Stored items
· · · ·

Lemma runs_ok contents m rs s :
  manifest_ok m ->
  (contents = None /\ s = ∅ \/
   exists t, contents = Some (rfile t) /\ transfer_ok t /\ manifest t = m /\ delivered t = s) ->
  let t := fst (open_transfer (runs contents m rs) m) in
  transfer_ok t /\ manifest t = m /\
  forall i, i ∈ delivered t <-> i ∈ s \/ (i ∈ concat rs /\ i < chunk_count m).
Proof.
  intros Hm. revert contents s. induction rs as [|js rs IH]; intros contents s Hc; cbn [runs concat].
  - destruct Hc as [[-> ->]|(t & -> & Ht & <- & <-)].
    + split; [by apply fresh_ok|]. split; [done|]. intros i. cbn. set_solver.
    + rewrite reopen_ok by done. cbn. split; [done|]. split; [done|]. set_solver.
  - assert (Ho : let t := fst (open_transfer contents m) in
      transfer_ok t /\ manifest t = m /\ delivered t = s).
    { destruct Hc as [[-> ->]|(t & -> & Ht & <- & <-)]; [by split; [apply fresh_ok|]|].
      by rewrite reopen_ok. }
    destruct Ho as (Ht & Hmt & Hd). destruct (marks_ok _ js Ht) as (H1 & H2 & H3).
    destruct (IH (Some (rfile (fold_left mark_delivered js (fst (open_transfer contents m)))))
      (delivered (fold_left mark_delivered js (fst (open_transfer contents m))))) as (K1 & K2 & K3).
    { right. eexists. split; [reflexivity|]. split; [exact H1|]. split; [congruence|done]. }
    split; [exact K1|]. split; [exact K2|]. intros i. rewrite K3, H3, Hd, Hmt, elem_of_app. tauto.
Qed.
End runs.

(** C13: a transfer interrupted any number of times resumes exactly: after any
    runs that each reopen the state file and mark any indices, what is left to
    send is the chunks never marked, in file order, the transfer is complete
    exactly when that is empty, and only then can it be finished. *)
Theorem transfer_resumes_exactly (m : TransferManifest) (rs : list (list N)) :
  manifest_ok m ->
  let t := fst (open_transfer (runs None m rs) m) in
  remaining t = filter (fun i => i ∉ concat rs) (range (chunk_count m)) /\
  (is_complete t = true <-> remaining t = []) /\ (finish t = Ok None <-> is_complete t = true).
Proof.
  intros Hm. destruct (runs_ok None m rs ∅ Hm) as (Ht & Hmt & Hd); [by left|]. cbn zeta.
  set (t := fst (open_transfer (runs None m rs) m)) in *.
  assert (Hr : forall i, i < chunk_count m -> (wrap 32 i ∉ delivered t <-> i ∉ concat rs)).
  { intros i Hi. rewrite wrap_small by (destruct Hm as (_ & ? & _); lia). rewrite Hd. set_solver. }
  split; [|split].
  - unfold remaining. rewrite Hmt. apply filter_ext. intros i Hi%elem_of_range. by apply Hr.
  - rewrite complete_spec by done. unfold remaining. rewrite Hmt. split.
    + intros Hall. apply elem_of_nil_inv. intros i. rewrite list_elem_of_filter, elem_of_range. intros [Hn Hi].
      rewrite wrap_small in Hn by (destruct Hm as (_ & ? & _); lia). by apply Hn, Hall.
    + intros Hnil i Hi. destruct (decide (i ∈ delivered t)) as [|Hn]; [done|]. exfalso.
      assert (Hin : i ∈ filter (fun i => wrap 32 i ∉ delivered t) (range (chunk_count m))).
      { rewrite list_elem_of_filter, elem_of_range. split; [|done].
        by rewrite wrap_small by (destruct Hm as (_ & ? & _); lia). }
      rewrite Hnil in Hin. by apply not_elem_of_nil in Hin.
  - unfold finish. destruct (is_complete t); cbn; intuition congruence.
Qed.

· · · ·

Output every record above in full, exactly as it reads.

— Answer to this task —
Lemma runs_ok contents m rs s :
  manifest_ok m ->
  (contents = None /\ s = ∅ \/
   exists t, contents = Some (rfile t) /\ transfer_ok t /\ manifest t = m /\ delivered t = s) ->
  let t := fst (open_transfer (runs contents m rs) m) in
  transfer_ok t /\ manifest t = m /\
  forall i, i ∈ delivered t <-> i ∈ s \/ (i ∈ concat rs /\ i < chunk_count m).
Proof.
  intros Hm. revert contents s. induction rs as [|js rs IH]; intros contents s Hc; cbn [runs concat].
  - destruct Hc as [[-> ->]|(t & -> & Ht & <- & <-)].
    + split; [by apply fresh_ok|]. split; [done|]. intros i. cbn. set_solver.
    + rewrite reopen_ok by done. cbn. split; [done|]. split; [done|]. set_solver.
  - assert (Ho : let t := fst (open_transfer contents m) in
      transfer_ok t /\ manifest t = m /\ delivered t = s).
    { destruct Hc as [[-> ->]|(t & -> & Ht & <- & <-)]; [by split; [apply fresh_ok|]|].
      by rewrite reopen_ok. }
    destruct Ho as (Ht & Hmt & Hd). destruct (marks_ok _ js Ht) as (H1 & H2 & H3).
    destruct (IH (Some (rfile (fold_left mark_delivered js (fst (open_transfer contents m)))))
      (delivered (fold_left mark_delivered js (fst (open_transfer contents m))))) as (K1 & K2 & K3).
    { right. eexists. split; [reflexivity|]. split; [exact H1|]. split; [congruence|done]. }
    split; [exact K1|]. split; [exact K2|]. intros i. rewrite K3, H3, Hd, Hmt, elem_of_app. tauto.
Qed.
End runs.

(** C13: a transfer interrupted any number of times resumes exactly: after any
    runs that each reopen the state file and mark any indices, what is left to
    send is the chunks never marked, in file order, the transfer is complete
    exactly when that is empty, and only then can it be finished. *)
Theorem transfer_resumes_exactly (m : TransferManifest) (rs : list (list N)) :
  manifest_ok m ->
  let t := fst (open_transfer (runs None m rs) m) in
  remaining t = filter (fun i => i ∉ concat rs) (range (chunk_count m)) /\
  (is_complete t = true <-> remaining t = []) /\ (finish t = Ok None <-> is_complete t = true).
Proof.
  intros Hm. destruct (runs_ok None m rs ∅ Hm) as (Ht & Hmt & Hd); [by left|]. cbn zeta.
  set (t := fst (open_transfer (runs None m rs) m)) in *.
  assert (Hr : forall i, i < chunk_count m -> (wrap 32 i ∉ delivered t <-> i ∉ concat rs)).
  { intros i Hi. rewrite wrap_small by (destruct Hm as (_ & ? & _); lia). rewrite Hd. set_solver. }
  split; [|split].
  - unfold remaining. rewrite Hmt. apply filter_ext. intros i Hi%elem_of_range. by apply Hr.
  - rewrite complete_spec by done. unfold remaining. rewrite Hmt. split.
    + intros Hall. apply elem_of_nil_inv. intros i. rewrite list_elem_of_filter, elem_of_range. intros [Hn Hi].
      rewrite wrap_small in Hn by (destruct Hm as (_ & ? & _); lia). by apply Hn, Hall.
    + intros Hnil i Hi. destruct (decide (i ∈ delivered t)) as [|Hn]; [done|]. exfalso.
      assert (Hin : i ∈ filter (fun i => wrap 32 i ∉ delivered t) (range (chunk_count m))).
      { rewrite list_elem_of_filter, elem_of_range. split; [|done].
        by rewrite wrap_small by (destruct Hm as (_ & ? & _); lia). }
      rewrite Hnil in Hin. by apply not_elem_of_nil in Hin.
  - unfold finish. destruct (is_complete t); cbn; intuition congruence.
Qed.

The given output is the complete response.